I have written before about how the governments of the Nordic countries own much larger shares of their national wealth than the US government owns of the US national wealth. Specifically, the World Inequality Database indicates that Nordic governments own around one-third of Nordic wealth. In Norway, it is nearly 60 percent.

For reference, I want to also bring together various statistics I have collected over the past couple of years on this same topic. The IMF, the World Inequality Database, and the OECD all publish figures that say how much wealth each government owns as a percent of GDP. Those figures are all compiled in one graph below.

The IMF measure is probably the best of the three in that it is the most recent and was compiled specifically for the purpose of recording public assets that often get missed in debates about countries’ fiscal conditions. According to that measure, which excludes natural resources and pension liabilities, the Norwegian government’s net worth is 348 percent of GDP. In Finland, it is 111 percent of GDP. In the US, it is -6 percent of GDP.

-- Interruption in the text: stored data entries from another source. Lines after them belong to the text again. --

(* ===== verification/PePdb.v ===== *)
(** * Executables and their program databases

    [src/pe_pdb.rs]: whether a Windows executable and the [.pdb] stored with it
    belong together.  A file is its bytes; both readers look at untrusted bytes, so
    every index and slice of the source that would panic out of bounds is the error
    [Panic] here.  An offset is a sum or product of 32-bit values and stays far
    below [2 ^ 64]. *)

From S2P Require Import Prelude Strings Codec Bytes Cgroup.
#[local] Open Scope string_scope.
#[local] Open Scope Z_scope.

Definition DEBUG_TYPE_CODEVIEW : Z := 2.
Definition DEBUG_DATA_DIRECTORY : Z := 6.
Definition DEBUG_ENTRY_SIZE : Z := 28.
Definition SECTION_HEADER_SIZE : Z := 40.
Definition MSF_MAGIC : string :=
  "Microsoft C/C++ MSF 7.00" ++ String "013" (String "010" (String "026" "DS"))
  ++ String "000" (String "000" (String "000" "")).
Definition PDB_INFO_STREAM : Z := 1.
Definition DBI_STREAM : Z := 3.
Definition MAX_DIRECTORY_BYTES : Z := Z.shiftl 64 20.
Definition MAX_INFO_STREAM_BYTES : Z := Z.shiftl 1 20.
Definition MAX_CODEVIEW_BYTES : Z := 4096.
Definition MAX_DEBUG_ENTRIES : Z := 4096.

Record CodeViewRecord := { cv_guid : string; cv_age : Z; cv_pdb_path : string }.
Record PdbIdentity := { pdb_guid : string; pdb_info_age : Z; pdb_dbi_age : Z }.
Inductive ExecutableDebug := OtherFormat | NoCodeView | CodeView (record : CodeViewRecord).
Inductive Pairing := SelfContained | Paired (pdb_store_name : string).

(** ** Bounded reads *)

(** [Reader::check_range] and [Reader::read_at] *)
Definition check_range (file : string) (offset len : Z) : result ReadError unit :=
  require ((offset <=? slen file) && (len <=? slen file - offset)) "exceeds file size".
Definition read_at (file : string) (offset len : Z) : result ReadError string :=
  check_range file offset len;;
  or_refuse (slice file offset (offset + len)) "reading bytes at offset".
Definition u16_at (bytes : string) (at_ : Z) : result ReadError Z :=
  b ← or_panic (slice bytes at_ (at_ + 2)); Ok (from_le_bytes b).
Definition u32_at (bytes : string) (at_ : Z) : result ReadError Z :=
  b ← or_panic (slice bytes at_ (at_ + 4)); Ok (from_le_bytes b).

(** ** The executable's record *)

(** One section of the loop of [file_offset_for_rva]. *)
Definition section_step (start end_ : Z) (location : option Z) (section : string)
    : result ReadError (option Z) :=
  address ← u32_at section 12;
  raw_size ← u32_at section 16;
  virtual_size ← u32_at section 8;
  let span := Z.max virtual_size raw_size in
  if (end_ <=? address) || (address + span <=? start) then Ok location else
  require ((address <=? start) && (end_ <=? address + raw_size))
    "PE debug data is not fully file-backed in an overlapping section";;
  require (negb (bool_decide (is_Some location))) "PE debug data has ambiguous RVA mappings";;
  pointer ← u32_at section 20;
  Ok (Some (pointer + start - address)).
Definition file_offset_for_rva (rva size headers : Z) (table : string) : result ReadError Z :=
  require (negb (rva =? 0)) "PE debug data has no mapped RVA (file-only layout is unsupported)";;
  let start := rva in
  let end_ := start + size in
  location ← (if rva <? headers
              then require (end_ <=? headers) "PE debug data crosses the headers";; Ok (Some start)
              else Ok None);
  location ← try_fold (section_step start end_) location (chunks (Z.to_nat SECTION_HEADER_SIZE) table);
  or_refuse location "PE debug data has no file-backed RVA mapping".

(** The CodeView record of one debug directory entry. *)
Definition parse_record (file entry : string) (headers : Z) (table : string) : result ReadError CodeViewRecord :=
  size ← u32_at entry 16;
  require ((25 <=? size) && (size <=? MAX_CODEVIEW_BYTES)) "CodeView record of size bytes";;
  rva ← u32_at entry 20;
  record_offset ← file_offset_for_rva rva size headers table;
  pointer ← u32_at entry 24;
  require (record_offset =? pointer) "CodeView RVA and raw pointer select different data";;
  record ← read_at file record_offset size;
  magic ← or_panic (slice record 0 4);
  require (String.eqb magic "RSDS") "CodeView record is not RSDS";;
  guid ← or_panic (slice record 4 20);
  name ← or_panic (slice record 24 (slen record));
  '(pdb_path, _) ← or_refuse (split_once "000" name) "CodeView path is not NUL-terminated";
  require (valid_utf8 pdb_path) "CodeView .pdb path is not UTF-8";;
  age ← u32_at record 20;
  Ok {| cv_guid := guid; cv_age := age; cv_pdb_path := pdb_path |}.
Definition debug_entry (file : string) (debug_offset headers : Z) (table : string)
    (found : option CodeViewRecord) (index : Z) : result ReadError (option CodeViewRecord) :=
  entry ← read_at file (debug_offset + index * DEBUG_ENTRY_SIZE) DEBUG_ENTRY_SIZE;
  type ← u32_at entry 12;
  if negb (type =? DEBUG_TYPE_CODEVIEW) then Ok found else
  require (negb (bool_decide (is_Some found))) "PE has multiple CodeView records";;
  record ← parse_record file entry headers table;
  Ok (Some record).
(** The end of [read_codeview], once the debug directory is located. *)
Definition read_debug_directory (file optional : string) (pe sections optional_size debug_rva debug_size : Z)
    : result ReadError ExecutableDebug :=
  require ((debug_size mod DEBUG_ENTRY_SIZE =? 0) && (debug_size / DEBUG_ENTRY_SIZE <=? MAX_DEBUG_ENTRIES))
    "PE debug directory has an invalid or excessive entry count";;
  table ← read_at file (pe + 24 + optional_size) (sections * SECTION_HEADER_SIZE);
  headers ← u32_at optional 60;
  debug_offset ← file_offset_for_rva debug_rva debug_size headers table;
  check_range file debug_offset debug_size;;
  found ← try_fold (debug_entry file debug_offset headers table) None
            (seqZ 0 (debug_size / DEBUG_ENTRY_SIZE));
  Ok (match found with Some record => CodeView record | None => NoCodeView end).
(** [read_codeview] *)
Definition read_codeview (file : string) : result ReadError ExecutableDebug :=
  mz ← read_at file 0 2;
  if negb (String.eqb mz "MZ") then Ok OtherFormat else
  dos ← read_at file 0 64;
  pe ← u32_at dos 60;
  coff ← read_at file pe 24;
  signature ← or_panic (slice coff 0 4);
  require (String.eqb signature ("PE" ++ String "000" (String "000" "")))
    "not a PE file (no PE signature)";;
  sections ← u16_at coff 6;
  optional_size ← u16_at coff 20;
  optional ← read_at file (pe + 24) optional_size;
  require (2 <=? slen optional) "PE optional header is missing";;
  magic ← u16_at optional 0;
  '(count_at, dirs_at) ← (if magic =? 0x10b then Ok (92, 96)
                          else if magic =? 0x20b then Ok (108, 112)
                          else Err (Refused "unknown PE optional header magic"));
  require (count_at + 4 <=? slen optional) "PE optional header is truncated";;
  count ← u32_at optional count_at;
  if count <=? DEBUG_DATA_DIRECTORY then Ok NoCodeView else
  let entry := dirs_at + 8 * DEBUG_DATA_DIRECTORY in
  require (entry + 8 <=? slen optional) "PE data directories are truncated";;
  debug_rva ← u32_at optional entry;
  debug_size ← u32_at optional (entry + 4);
  if (debug_rva =? 0) && (debug_size =? 0) then Ok NoCodeView else
  require (negb (debug_rva =? 0) && negb (debug_size =? 0)) "incomplete PE debug directory location";;
  read_debug_directory file optional pe sections optional_size debug_rva debug_size.

(** ** The program database *)

(** [u64::is_power_of_two], [u32::count_ones] and [32 - leading_zeros]. *)
Definition is_power_of_two (z : Z) : bool := (0 <? z) && (Z.land z (z - 1) =? 0).
Fixpoint pos_ones (p : positive) : Z :=
  match p with xH => 1 | xO p => pos_ones p | xI p => 1 + pos_ones p end.
Definition count_ones (z : Z) : Z := match z with Zpos p => pos_ones p | _ => 0 end.
Definition bit_length (z : Z) : Z := if z =? 0 then 0 else Z.log2 z + 1.

(** A stream's bytes from its blocks: one block of the two gathering loops. *)
Definition gather_step (file : string) (block_size total : Z) (acc : string) (block : Z)
    : result ReadError string :=
  if total <? slen acc then Err Panic else
  bytes ← read_at file (block * block_size) (Z.min (total - slen acc) block_size);
  Ok (acc ++ bytes).
Definition directory_step (file : string) (blocks block_size total : Z) (acc : string) (block : Z)
    : result ReadError string :=
  require (block <? blocks) "MSF directory block is outside the declared blocks";;
  gather_step file block_size total acc block.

The WID figures are also quite good. The underlying source for those figures are the national accounts of the respective countries. But those figures are less recent than the IMF measure and may have missed some assets that the IMF did not, given again that the whole point of the IMF exercise was to dutifully record all government assets and liabilities in order to counteract single-minded focuses on sovereign debt.

The OECD figure is limited because it only counts financial net worth, meaning financial assets minus financial liabilities. The IMF and WID figures count both financial and nonfinancial assets (excluding land and natural resources). Nonetheless I include it here for the sake of completion and because financial net worth might also be a meaningful concept even if it does not truly reflect overall net worth.